Chuck Collins speaks at a Boston rally immediately following the landmark 1999 protest in Seattle against the World Trade Organization. (United for a Fair Economy)

Reaching out to the rich …

“Everyone” really does mean “everyone” — even the fabulously rich. In January, Beacon Press published a new book called Wealth and Our Commonwealth, which makes the case for preserving the estate tax, the tax on inherited fortunes that Republicans have been trying to kill for years and managed to strike down — temporarily — in the Bush administration’s tax cuts two years ago. The co-authors of that book? Chuck Collins and William H. Gates, Sr. — father of the richest man in the world.

The book was the brainchild of UFE’s Responsible Wealth project, a network of businesspeople, investors, and affluent Americans lobbying for policies to address the country’s “deepening economic inequality.” Their discontent could be summed up in one statistic: Today, the richest 1 percent of Americans own 40 percent of the country’s private wealth — more than the collective wealth of the bottom 95 percent of Americans. (The so-called “Gilded Age” of the late nineteenth century was only slightly worse: The richest 1 percent of families had about half of the wealth.) “Here we are in the second Gilded Age, and we’re dismantling the rungs of the ladder,” Collins says. “The more the political priorities reference the desires of the wealthy, the less friendly that policy will be to low- and middle-income people. It’s just not on the radar screen. [The wealthy] are not sitting around saying, ‘How can we solve the day-care crisis?’ They’re saying, ‘How can we reduce the tax burden on capital?’ ”

Attempting to reverse this trend, Responsible Wealth has recruited some of the nation’s richest businesspeople in a fight to preserve the estate tax, a tax levied on substantial personal fortunes ($1 million and above) upon the death of their owners. Investor Warren Buffett, financier George Soros, and Seattle lawyer William Gates, Sr. — father of Microsoft founder Bill Gates — are some of the big names on UFE’s all-star roster. Their insistence that they want to be taxed even more heavily recently landed UFE on the front page of The New York Times. “Dozens of Rich Americans Join In Fight to Retain the Estate Tax,” the headline read.

To date, Responsible Wealth has racked up the signatures of 1,555 individuals subject to the estate tax who have called for its preservation. In addition to its work on “tax fairness,” the project is also lobbying for corporate reforms (for instance, introducing shareholder resolutions that call for corporate boards to stop rewarding executives with bloated compensation packages) and for the passage of “living wage” ordinances (legislation that puts a floor on salaries based on what families need to survive).

Why would rich Americans support a cause seemingly against their self-interest? UFE’s wealthy allies point to the role that regulated markets, a reliable legal system, and publicly subsidized education and research have played in their own business success. They realize that too much wealth in the hands of too few ultimately threatens democracy and national unity. “These are people who understand good fortune is not entirely of their own making, who understand the role that society plays in their good fortune,” Collins says. “They are also parents and grandparents, and they see where things are heading, and know that there are limits to how tall they can build walls around their own families.”

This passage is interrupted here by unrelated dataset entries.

(** The legs that count and their costs, picked from the priced legs. *)
Lemma priced_filter trades costs w :
  priced w trades costs ->
  filter (fun trade => action trade <> SELL /\ action trade <> COVER) trades
  = (filter (fun leg => action leg.1 <> SELL /\ action leg.1 <> COVER)
            (zip trades costs)).*1
  /\ priced w
       (filter (fun leg => action leg.1 <> SELL /\ action leg.1 <> COVER)
               (zip trades costs)).*1
       (filter (fun leg => action leg.1 <> SELL /\ action leg.1 <> COVER)
               (zip trades costs)).*2.
Proof.
  induction 1 as [|trade c trades costs Hleg Hrest [IHl IHp]].
  - split; [done | constructor].
  - cbn [zip zip_with]. rewrite !filter_cons. cbn [fst].
    destruct (decide (action trade <> SELL /\ action trade <> COVER)).
    + cbn. split; [by f_equal | by constructor].
    + done.
Qed.

(** X3: the exit legs of a signal add nothing to the required capital: the
    costing loop returns the same total for the signal and for the signal
    with its SELL and COVER legs taken out. *)
Theorem exit_legs_do_not_count timestamp trades costs w :
  priced w trades costs ->
  exists (orders orders' : list OrderDetails) (w1 w2 : World) (total : number),
    cost_trades timestamp trades [] py_zero w = (Ok (orders, total), w1)
    /\ cost_trades timestamp
         (filter (fun trade => action trade <> SELL /\ action trade <> COVER) trades)
         [] py_zero w
       = (Ok (orders', total), w2).
Proof.
  intros Hpriced.
  destruct (priced_filter _ _ _ Hpriced) as [Hfilter Hpriced'].
  destruct (cost_trades_priced _ _ quantity to_order cost
              _ _ timestamp [] py_zero w Hpriced) as (ods & _ & Hrun).
  destruct (cost_trades_priced _ _ quantity to_order cost
              _ _ timestamp [] py_zero w Hpriced') as (ods' & _ & Hrun').
  rewrite zip_fst_snd, list_filter_filter in Hrun'.
  rewrite <- Hfilter in Hrun'.
  rewrite (list_filter_iff _
             (fun leg : SignalInstruction * number =>
                action leg.1 <> SELL /\ action leg.1 <> COVER)) in Hrun'
    by (intros leg; tauto).
  eexists _, _, _, _, _. split; [exact Hrun | exact Hrun'].
Qed.

(** *** Outcomes of [handle_event] *)

Variable new_order_event :
  Z -> Z -> Z -> Action -> Contract -> BaseOrder -> Result OrderEvent.

Local Abbreviation set_orders :=
  (OrderManager.set_orders Contract BaseOrder new_order_event).
Local Abbreviation built := (OrderManager.built Contract BaseOrder new_order_event).
Local Abbreviation _handle_signal :=
  (OrderManager._handle_signal Contract BaseOrder quantity to_order cost
                               new_order_event).
Local Abbreviation handle_event :=
  (OrderManager.handle_event Contract BaseOrder quantity to_order cost
                             new_order_event).

(** X1: whatever the signal and the world, a call of [handle_event] ends in
    one of four ways: a rejection (one UPDATE_SYSTEM [False], nothing else);
    a full emission (one ORDER per instruction, in order, nothing else, the
    [OrderEvent] of every leg built); an exception with nothing published,
    which is the [KeyError] or the NotFound of a leg of the signal; or a
    [RuntimeError] of [_set_order] for the first leg whose [OrderEvent] the
    constructor refuses, with the ORDERs of the legs before it published and
    nothing else. *)
Theorem handle_event_four_outcomes event w :
  exists r w' published,
    handle_event event w = (r, w')
    /\ bus w' = bus w ++ published
    /\ (r = Ok tt /\ published = [rejection]
        \/ (r = Ok tt
            /\ exists (orders : list OrderDetails) (order_events : list OrderEvent),
                 Forall2 (fun trade od =>
                            order_details_of (symbols_map w) (timestamp event) trade
                            = Some od)
                         (instructions event) orders
                 /\ Forall2 (fun od o => built od = Ok o) orders order_events
                 /\ published = map order_message order_events)
        \/ (published = []
            /\ exists e trade,
                 r = Raise e
                 /\ trade ∈ instructions event
                 /\ (symbols_map w !! instrument trade = None
                     /\ e = KeyError (instrument trade)
                     \/ exists symbol,
                          symbols_map w !! instrument trade = Some symbol
                          /\ order_book w !! instrument_id symbol = None
                          /\ e = NotFound (instrument_id symbol)))
        \/ (exists (orders accepted rest : list OrderDetails) (od : OrderDetails)
                   (order_events : list OrderEvent) (prefix : string) (cause : Exn),
              Forall2 (fun trade od =>
                         order_details_of (symbols_map w) (timestamp event) trade
                         = Some od)
                      (instructions event) orders
              /\ orders = accepted ++ od :: rest
              /\ Forall2 (fun od o => built od = Ok o) accepted order_events
              /\ built od = Raise cause
              /\ r = Raise (RuntimeError prefix cause)
              /\ published = map order_message order_events)).
Proof.
  destruct (conflict_or_not Contract BaseOrder w event) as [Hconflict|Hno].
  - exists (Ok tt), (with_bus w (bus w ++ [rejection])), [rejection].
    split; [by apply handle_event_conflict|]. split; [done|]. by left.
  - rewrite (handle_event_no_conflict _ _ quantity to_order cost new_order_event
               _ _ Hno).
    destruct (priced_or_unpriced w (instructions event)) as [[costs Hpriced]|Hex].
    + destruct (handle_signal_priced _ _ quantity to_order cost new_order_event
                  (timestamp event) _ _ _ Hpriced) as (ods & Hods & Hrun).
      rewrite Hrun.
      destruct (py_le _ _).
      * destruct (built_or_refused _ _ new_order_event ods)
          as [[events Hall]
             |(accepted & od & rest & events & cause & -> & Hall & Hod)].
        -- rewrite (set_orders_built _ _ new_order_event _ _ Hall).
           eexists _, _, _. split; [reflexivity|]. split; [reflexivity|].
           right. left. split; [done|]. by exists ods, events.
        -- destruct (set_orders_refused _ _ new_order_event _ rest _ _ _ Hall Hod
                       (with_costed w (costed w ++ costs))) as [prefix ->].
           eexists _, _, _. split; [reflexivity|]. split; [reflexivity|].
           right. right. right.
           by exists (accepted ++ od :: rest), accepted, rest, od, events, prefix, cause.
      * eexists _, _, _. split; [reflexivity|]. split; [reflexivity|]. by left.
    + destruct (cost_trades_unpriced _ _ quantity to_order cost
                  _ (timestamp event) [] py_zero w Hex) as [e He].
      destruct (cost_trades (timestamp event) (instructions event) [] py_zero w)
        as [r1 w1] eqn:Hcost.
      cbn in He. subst r1.
      exists (Raise e), w1, [].
      split; [unfold OrderManager._handle_signal, bind; by rewrite Hcost|].
      split.
      { apply cost_trades_frame in Hcost as (_ & _ & _ & ->).
        by rewrite app_nil_r. }
      right. right. left. split; [done|].
      apply cost_trades_raises in Hcost as (trade & Hin & Hwhy).
      by exists e, trade.
Qed.

(** X2: a signal without instructions never conflicts and never raises; it
    publishes nothing when [0 <= capital] and one UPDATE_SYSTEM [False]
    otherwise, and leaves the rest of the world alone. *)
Theorem empty_signal_outcome timestamp w :
  handle_event {| timestamp := timestamp; instructions := [] |} w
  = (Ok tt,
     if py_le py_zero (capital (portfolio_server w))
     then w
     else with_bus w (bus w ++ [rejection])).
Proof.
  unfold OrderManager.handle_event, OrderManager._handle_signal, bind, gets. cbn.
  destruct (py_le _ _); [|done].
  by destruct w.
Qed.

(** X4: when [<=] on amounts is transitive, raising the available capital
    never turns an admitted signal into a rejected one: a signal rejected for
    lack of capital in the richer world is rejected in the poorer one too. *)
Theorem more_capital_never_rejects event w costs available :
  (forall a b c : number,
      py_le a b = true -> py_le b c = true -> py_le a c = true) ->
  no_conflict w event ->
  priced w (instructions event) costs ->
  py_le (capital (portfolio_server w)) available = true ->
  bus (handle_event event (with_capital w available)).2 = bus w ++ [rejection] ->
  bus (handle_event event w).2 = bus w ++ [rejection].
Proof.
  intros Htrans Hno Hpriced Hmore Hrejected.
  assert (no_conflict (with_capital w available) event) as Hno' by exact Hno.
  assert (priced (with_capital w available) (instructions event) costs) as Hpriced'
    by exact Hpriced.
  rewrite (handle_event_no_conflict _ _ quantity to_order cost new_order_event
             _ _ Hno') in Hrejected.
  rewrite (handle_event_no_conflict _ _ quantity to_order cost new_order_event
             _ _ Hno).
  destruct (handle_signal_priced _ _ quantity to_order cost new_order_event
              (timestamp event) _ _ _ Hpriced') as (ods' & _ & Hrun').
  destruct (handle_signal_priced _ _ quantity to_order cost new_order_event
              (timestamp event) _ _ _ Hpriced) as (ods & _ & Hrun).
  rewrite Hrun' in Hrejected. rewrite Hrun.
  cbn [portfolio_server capital OrderManager.with_capital] in Hrejected.
  destruct (py_le (spec_total_capital_required (zip (instructions event) costs))
                  available) eqn:Hrich.
  - exfalso.
    destruct (set_orders ods' _) as [r1 w1] eqn:Hset.
    apply set_orders_publishes_orders in Hset as (events & -> & _).
    cbn in Hrejected. apply app_inv_head in Hrejected.
    destruct events as [|o [|? ?]]; cbn in Hrejected;
      unfold order_message, rejection in Hrejected; discriminate Hrejected.
  - destruct (py_le (spec_total_capital_required (zip (instructions event) costs))
                    (capital (portfolio_server w))) eqn:Hpoor; [|done].
    by rewrite (Htrans _ _ _ Hpoor Hmore) in Hrich.
Qed.

End Engine.

Lemma Qle_bool_trans (a b c : Q) :
  Qle_bool a b = true -> Qle_bool b c = true -> Qle_bool a c = true.
Proof. rewrite !Qle_bool_iff. apply Qle_trans. Qed.

Lemma exit_legs_do_not_count_witness :
  exists orders orders' w1 w2 total,
    cost_trades (H := Q_PyNum) string Q demo_quantity demo_to_order demo_cost
      1712850060000000000 [buy_a; sell_b] [] 0%Q (demo_world 1000%Q ∅)
    = (Ok (orders, total), w1)
    /\ cost_trades (H := Q_PyNum) string Q demo_quantity demo_to_order demo_cost
         1712850060000000000
         (filter (fun trade => action trade <> SELL /\ action trade <> COVER)
                 [buy_a; sell_b])
         [] 0%Q (demo_world 1000%Q ∅)
       = (Ok (orders', total), w2).
Proof.
  apply (exit_legs_do_not_count (H := Q_PyNum) string Q demo_quantity
           demo_to_order demo_cost 1712850060000000000 [buy_a; sell_b]
           [1000%Q; 800%Q] (demo_world 1000%Q ∅)).
  apply demo_priced_buy_sell.
Defined.

Lemma more_capital_never_rejects_witness :
  bus (demo_handle_event (signal_of [buy_a; sell_b]) (demo_world 500%Q ∅)).2
  = [] ++ [rejection].
Proof.
  apply (more_capital_never_rejects (H := Q_PyNum) string Q demo_quantity
           demo_to_order demo_cost demo_new_order_event (signal_of [buy_a; sell_b])
           (demo_world 500%Q ∅) [1000%Q; 800%Q] 900%Q).
  - exact Qle_bool_trans.
  - apply demo_no_conflict.
  - apply demo_priced_buy_sell.
  - reflexivity.
  - vm_compute. reflexivity.
Defined.

End OrderManagerMore.

(** ** More on the worker loop *)

Module AdapterMore.
Import OrderManager.

Section Engine.
Context `{PyNum}.
Variables Contract BaseOrder : Type.
Variable quantity : BaseOrder -> number.
Variable to_order : SignalInstruction -> BaseOrder.
Variable cost : Symbol Contract -> number -> number -> number.
Variable new_order_event :
  Z -> Z -> Z -> Action -> Contract -> BaseOrder
  -> Result (OrderManager.OrderEvent Contract BaseOrder).

Local Abbreviation Adapter := (OrderManager.Adapter Contract BaseOrder).
Local Abbreviation World := (OrderManager.World Contract BaseOrder).
Local Abbreviation handle_event :=
  (OrderManager.handle_event Contract BaseOrder quantity to_order cost
                             new_order_event).
Local Abbreviation step :=
  (OrderManager.step Contract BaseOrder quantity to_order cost new_order_event).
Local Abbreviation transition :=
  (OrderManager.transition Contract BaseOrder quantity to_order cost
                           new_order_event).
Local Abbreviation run :=
  (OrderManager.run Contract BaseOrder quantity to_order cost new_order_event).
Local Abbreviation handle_all :=
  (OrderManager.handle_all Contract BaseOrder quantity to_order cost
                           new_order_event).

(** An invariant that holds at the start and that every transition keeps
    holds after every schedule. *)
Lemma run_invariant (P : Adapter -> Prop) :
  (forall a l, P a -> P (transition a l)) ->
  forall schedule a, P a -> P (run schedule a).
Proof.
  intros Hkeep schedule. induction schedule as [|l schedule IH]; intros a Ha.
  - exact Ha.
  - cbn [OrderManager.run fold_left]. apply IH, Hkeep, Ha.
Qed.
(* ===== verification/_CoqProject ===== *)
-Q . S2P
Prelude.v
GoFmt.v
Mem.v
Pointers.v
Growslice.v
Slices.v
SortSlice.v
SlicesDemo.v
Types.v
Main.v
(* ===== verification/GoFmt.v ===== *)
(** * GoFmt: what [fmt.Println] and [log.Println] print

    The program prints strings, [int]/[int64] values, a [bool], [[]int]
    slices and [*int] pointers with the [%v] verb.  This file models the
    part of Go's fmt package that does it: [fmtInteger] of fmt/format.go
    (the right-to-left digit loop, base 10 and base 16, the [-] sign and
    the [0x] prefix of [fmt0x64]), [printArg]/[printValue] for these
    kinds, and [doPrintln] (operands separated by one space, a final
    newline).  The theorems are the round trips of the integer formatter
    against digit parsers, which also show that the fuel of the loops is
    enough for every 64-bit value. *)

From S2P Require Import Prelude.

Local Open Scope string_scope.
Local Open Scope Z_scope.

(** ** Digits *)

(** [ldigits] of fmt/format.go. *)
Definition ldigits : string := "0123456789abcdefx".

(** [digits[u]] *)
Definition digit_at (d : Z) : ascii :=
  match String.get (Z.to_nat d) ldigits with Some c => c | None => "?"%char end.

(** [byte('0' + d)] *)
Definition byte_0_plus (d : Z) : ascii := ascii_of_nat (48 + Z.to_nat d).

(** Value of a digit character in base [b]; the inverse used by the round
    trips (what [strconv.ParseInt] accepts for bases up to 16). *)
Definition digit_value (c : ascii) : option Z :=
  let n := Z.of_nat (nat_of_ascii c) in
  if (48 <=? n) && (n <=? 57) then Some (n - 48)
  else if (97 <=? n) && (n <=? 102) then Some (n - 87) else None.

Definition digit_val (b : Z) (c : ascii) : option Z :=
  match digit_value c with Some v => if v <? b then Some v else None | None => None end.

(** ** The digit loops of [fmtInteger]

    [buf] holds what has already been written to the right of index [i];
    one iteration prepends one digit.  [fuel] bounds the iterations. *)

(** [case 10: for u >= 10 { i--; next := u / 10; buf[i] = byte('0' + u - next*10); u = next }]
    followed by [i--; buf[i] = digits[u]]. *)
Fixpoint fmt_loop10 (fuel : nat) (u : Z) (buf : string) : string :=
  match fuel with
  | O => String (digit_at u) buf
  | S f =>
      if 10 <=? u then
        let next := u / 10 in
        fmt_loop10 f next (String (byte_0_plus (u - next * 10)) buf)
      else String (digit_at u) buf
  end.

(** [case 16: for u >= 16 { i--; buf[i] = digits[u&0xF]; u >>= 4 }]
    followed by [i--; buf[i] = digits[u]]. *)
Fixpoint fmt_loop16 (fuel : nat) (u : Z) (buf : string) : string :=
  match fuel with
  | O => String (digit_at u) buf
  | S f =>
      if 16 <=? u then
        fmt_loop16 f (Z.shiftr u 4) (String (digit_at (Z.land u 15)) buf)
      else String (digit_at u) buf
  end.

(** 64 iterations: every [uint64] has at most 64 digits in any base. *)
Definition fmt_fuel : nat := 64.

(** [fmtInteger(u, 10, signed, 'v', ldigits)] for an [int]/[int64]. *)
Definition fmtInteger_signed10 (v : Z) : string :=
  let u := to_uint64 v in
  let negative := v <? 0 in
  let u := if negative then to_uint64 (- u) else u in
  let s := fmt_loop10 fmt_fuel u "" in
  if negative then String "-" s else s.

(** [fmt0x64(u, true)]: [fmtInteger(u, 16, unsigned, 'v', ldigits)] with
    [f.sharp] set, which prepends [digits[16]] (['x']) and ['0']. *)
Definition fmt0x64 (u : Z) : string :=
  String "0" (String (digit_at 16) (fmt_loop16 fmt_fuel (to_uint64 u) "")).

(** ** Values and [%v] *)

(** The dynamic values the program passes to the print functions. *)
Inductive gval :=
| GString (s : string)
| GInt (v : Z)
| GBool (b : bool)
| GIntSlice (xs : list Z)
| GPtr (addr : Z).

(** [printArg(arg, 'v')] for each kind; a pointer goes through
    [fmtPointer]: [<nil>] for address 0, [0x...] otherwise. *)
Definition fmt_v (v : gval) : string :=
  match v with
  | GString s => s
  | GInt z => fmtInteger_signed10 z
  | GBool b => if b then "true" else "false"
  | GIntSlice xs =>
      "[" ++ String.concat " " (map fmtInteger_signed10 xs) ++ "]"
  | GPtr a => if a =? 0 then "<nil>" else fmt0x64 a
  end.

(** [doPrintln]: a space before every operand but the first, then a
    newline. *)
Definition Sprintln (args : list gval) : string :=
  String.concat " " (map fmt_v args) ++ String "010"%char "".

(** ** Parsers used to state the round trips *)

Fixpoint parse_digits (b acc : Z) (s : string) : option Z :=
  match s with
  | EmptyString => Some acc
  | String c s' =>
      match digit_val b c with
      | Some d => parse_digits b (acc * b + d) s'
      | None => None
      end
  end.

Definition parse_uint (b : Z) (s : string) : option Z :=
  match s with EmptyString => None | _ => parse_digits b 0 s end.

(** Decimal [int] as [strconv.Atoi] reads it. *)
Definition parse_int (s : string) : option Z :=
  match s with
  | String c s' =>
      if Ascii.eqb c "-" then option_map Z.opp (parse_uint 10 s')
      else parse_uint 10 s
  | EmptyString => None
  end.

(** A pointer as printed by [%v]. *)
Definition parse_ptr (s : string) : option Z :=
  match s with
  | String c1 (String c2 s') =>
      if Ascii.eqb c1 "0" && Ascii.eqb c2 "x" then parse_uint 16 s' else None
  | _ => None
  end.

(** ** Digit lemmas *)

Lemma digit_val_digit_at b d :
  2 <= b <= 16 -> 0 <= d < b -> digit_val b (digit_at d) = Some d.
Proof.
  intros Hb Hd. unfold digit_val.
  assert (Hv : digit_value (digit_at d) = Some d).
  { assert (Hd' : exists n, d = Z.of_nat n /\ (n < 16)%nat)
      by (exists (Z.to_nat d); lia).
    destruct Hd' as [n [-> Hn]].
    do 16 (destruct n as [|n]; [reflexivity|]). lia. }
  rewrite Hv. go_case; [reflexivity | lia].
Qed.

Lemma byte_0_plus_digit_at d : 0 <= d < 10 -> byte_0_plus d = digit_at d.
Proof.
  intros Hd.
  assert (Hd' : exists n, d = Z.of_nat n /\ (n < 10)%nat)
    by (exists (Z.to_nat d); lia).
  destruct Hd' as [n [-> Hn]].
  do 10 (destruct n as [|n]; [reflexivity|]). lia.
Qed.

Lemma parse_digits_cons b acc c s :
  parse_digits b acc (String c s) =
  match digit_val b c with
  | Some d => parse_digits b (acc * b + d) s
  | None => None
  end.
Proof. reflexivity. Qed.

#[export] Hint Rewrite parse_digits_cons : go_rw.

(** ** The Go loops are the textbook digit loop *)

(** Right-to-left digit loop in base [b] with [mod] and [div]. *)
Fixpoint fmt_loop_gen (b : Z) (fuel : nat) (u : Z) (buf : string) : string :=
  match fuel with
  | O => String (digit_at u) buf
  | S f =>
      if b <=? u then fmt_loop_gen b f (u / b) (String (digit_at (u mod b)) buf)
      else String (digit_at u) buf
  end.

Lemma fmt_loop10_gen f u buf : fmt_loop10 f u buf = fmt_loop_gen 10 f u buf.
Proof.
  revert u buf; induction f as [|f IH]; intros u buf; [reflexivity|].
  simpl. go_case; [|reflexivity].
  rewrite IH, byte_0_plus_digit_at.
  - by rewrite <- Zmod_eq_full by lia.
  - rewrite <- Zmod_eq_full by lia. apply Z.mod_pos_bound. lia.
Qed.

Lemma fmt_loop16_gen f u buf :
  0 <= u -> fmt_loop16 f u buf = fmt_loop_gen 16 f u buf.
Proof.
  revert u buf; induction f as [|f IH]; intros u buf Hu; [reflexivity|].
  simpl. go_case; [|reflexivity].
  rewrite Z.shiftr_div_pow2 by lia.
  change 15 with (Z.ones 4). rewrite Z.land_ones by lia.
  apply IH. apply Z.div_pos; lia.
Qed.

Lemma fmt_loop_gen_nonempty b f u buf :
  exists c s, fmt_loop_gen b f u buf = String c s.
Proof.
  revert u buf; induction f as [|f IH]; intros u buf; simpl; [eauto|].
  destruct (b <=? u); eauto.
Qed.

(** Reading back what the loop prepended continues the number being read. *)
Lemma parse_digits_fmt_loop_gen b f u buf :
  2 <= b <= 16 -> 0 <= u < b ^ Z.of_nat (S f) ->
  parse_digits b 0 (fmt_loop_gen b f u buf) = parse_digits b u buf.
Proof.
  intros Hb. revert u buf; induction f as [|f IH]; intros u buf Hu.
  - simpl. rewrite digit_val_digit_at by (simpl in Hu; lia). reflexivity.
  - simpl. go_case.
    + rewrite IH.
      * simpl. rewrite digit_val_digit_at by (try apply Z.mod_pos_bound; lia).
        by rewrite Z.mul_comm, <- Z.div_mod by lia.
      * split; [apply Z.div_pos; lia|].
        apply Z.div_lt_upper_bound; [lia|].
        rewrite Nat2Z.inj_succ, Z.pow_succ_r in Hu by lia. lia.
    + simpl. rewrite digit_val_digit_at by lia. reflexivity.
Qed.

Lemma parse_uint_fmt_loop_gen b f u :
  2 <= b <= 16 -> 0 <= u < b ^ Z.of_nat (S f) ->
  parse_uint b (fmt_loop_gen b f u "") = Some u.
Proof.
  intros Hb Hu. destruct (fmt_loop_gen_nonempty b f u "") as (c & s & Hcs).
  unfold parse_uint. rewrite Hcs, <- Hcs.
  by rewrite parse_digits_fmt_loop_gen.
Qed.

(** Every [uint64] fits in [fmt_fuel + 1] digits of any base [b >= 2]. *)
Lemma uint64_fits_fuel b u :
  2 <= b -> 0 <= u <= uint_max -> 0 <= u < b ^ Z.of_nat (S fmt_fuel).
Proof.
  intros Hb Hu. unfold uint_max in Hu. split; [lia|].
  assert (2 ^ 65 <= b ^ 65) by (apply Z.pow_le_mono_l; lia).
  change (Z.of_nat (S fmt_fuel)) with 65. lia.
Qed.

Lemma parse_int_of_uint s u :
  parse_uint 10 s = Some u -> parse_int s = Some u.
Proof.
  destruct s as [|c s]; [discriminate|]. simpl.
  destruct (Ascii.eqb c "-") eqn:E; [|done].
  apply Ascii.eqb_eq in E as ->. discriminate.
Qed.

Lemma to_uint64_neg v :
  int_min <= v < 0 -> to_uint64 (- to_uint64 v) = - v.
Proof.
  unfold to_uint64, int_min. intros Hv.
  assert (H1 : v mod 2 ^ 64 = v + 2 ^ 64)
    by (rewrite <- (Z.mod_add v 1) by lia; apply Z.mod_small; lia).
  rewrite H1. replace (- (v + 2 ^ 64)) with (- v + (-1) * 2 ^ 64) by ring.
  rewrite Z.mod_add by lia. apply Z.mod_small; lia.
Qed.

(** ** Round trips *)

Lemma fmt_loop10_roundtrip u :
  0 <= u <= uint_max -> parse_uint 10 (fmt_loop10 fmt_fuel u "") = Some u.
Proof.
  intros Hu. rewrite fmt_loop10_gen.
  apply parse_uint_fmt_loop_gen; [lia | by apply uint64_fits_fuel].
Qed.

Lemma fmt_loop16_roundtrip u :
  0 <= u <= uint_max -> parse_uint 16 (fmt_loop16 fmt_fuel u "") = Some u.
Proof.
  intros Hu. rewrite fmt_loop16_gen by lia.
  apply parse_uint_fmt_loop_gen; [lia | by apply uint64_fits_fuel].
Qed.

Lemma parse_int_neg s : parse_int (String "-" s) = option_map Z.opp (parse_uint 10 s).
Proof. reflexivity. Qed.

Lemma parse_ptr_0x s : parse_ptr (String "0" (String "x" s)) = parse_uint 16 s.
Proof. reflexivity. Qed.

(** C19: [fmtInteger] prints every Go [int] as a decimal numeral that reads
    back as the same number: the digit loop is right, the sign is right
    (also for [math.MinInt64], whose negation wraps), and 64 iterations of
    the loop are enough. *)
Theorem fmtInteger_signed10_roundtrip v :
  int_min <= v <= int_max -> parse_int (fmtInteger_signed10 v) = Some v.
Proof.
  intros Hv. unfold fmtInteger_signed10, int_min, int_max, uint_max in *.
  destruct (v <? 0) eqn:Hneg; go_bool.
  - rewrite to_uint64_neg by (unfold int_min; lia).
    rewrite parse_int_neg, fmt_loop10_roundtrip by (unfold uint_max; lia).
    cbn. f_equal. lia.
  - apply parse_int_of_uint. rewrite to_uint64_id by (unfold uint_max; lia).
    apply fmt_loop10_roundtrip. unfold uint_max; lia.
Qed.

Lemma fmtInteger_signed10_roundtrip_witness :
  (int_min <= int_min <= int_max) /\
  parse_int (fmtInteger_signed10 int_min) = Some int_min.
Proof.
  split; [unfold int_min, int_max; lia|].
  apply fmtInteger_signed10_roundtrip. unfold int_min, int_max; lia.
Defined.

(** C20: a non-nil pointer is printed by [%v] as [0x] followed by its
    address in lower-case hexadecimal ([fmt0x64]), and the address reads
    back from the text: the mask-and-shift loop of base 16 computes the
    hexadecimal digits. *)
Theorem fmt_v_ptr_roundtrip a :
  0 < a <= uint_max -> parse_ptr (fmt_v (GPtr a)) = Some a.
Proof.
  intros Ha. unfold fmt_v. destruct (a =? 0) eqn:E; go_bool; [lia|].
  unfold fmt0x64. rewrite to_uint64_id by lia.
  change (digit_at 16) with "x"%char.
  rewrite parse_ptr_0x. apply fmt_loop16_roundtrip. lia.
Qed.

Lemma fmt_v_ptr_roundtrip_witness :
  (0 < 824633794688 <= uint_max) /\
  parse_ptr (fmt_v (GPtr 824633794688)) = Some 824633794688.
Proof.
  split; [unfold uint_max; lia|].
  apply fmt_v_ptr_roundtrip. unfold uint_max; lia.
Defined.

Example fmt_v_examples :
  fmt_v (GPtr 824633794688) = "0xc000012080" /\
  fmt_v (GInt (-42)) = "-42" /\
  fmt_v (GIntSlice [3; 1; 2]) = "[3 1 2]" /\
  fmt_v (GIntSlice []) = "[]" /\
  Sprintln [GString "My id is"; GInt 10] = "My id is 10
".
Proof. vm_compute. repeat split. Qed.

Collins speaks from personal experience. The great-grandson of hotdog magnate Oscar Mayer, Collins grew up in Detroit amidst privileged surroundings — and extreme segregation. An awareness of inequality struck early, with the Detroit riot of 1967. “My seven-year-old impression was that things weren’t fair,” he says. “My analysis hasn’t changed much.” When he turned twenty-six and inherited half a million dollars, Collins astounded many by deciding to give it away. Most of it went to the Haymarket People’s Fund, a progressive foundation named after the 1886 Chicago riot that was a turning point in the American labor movement.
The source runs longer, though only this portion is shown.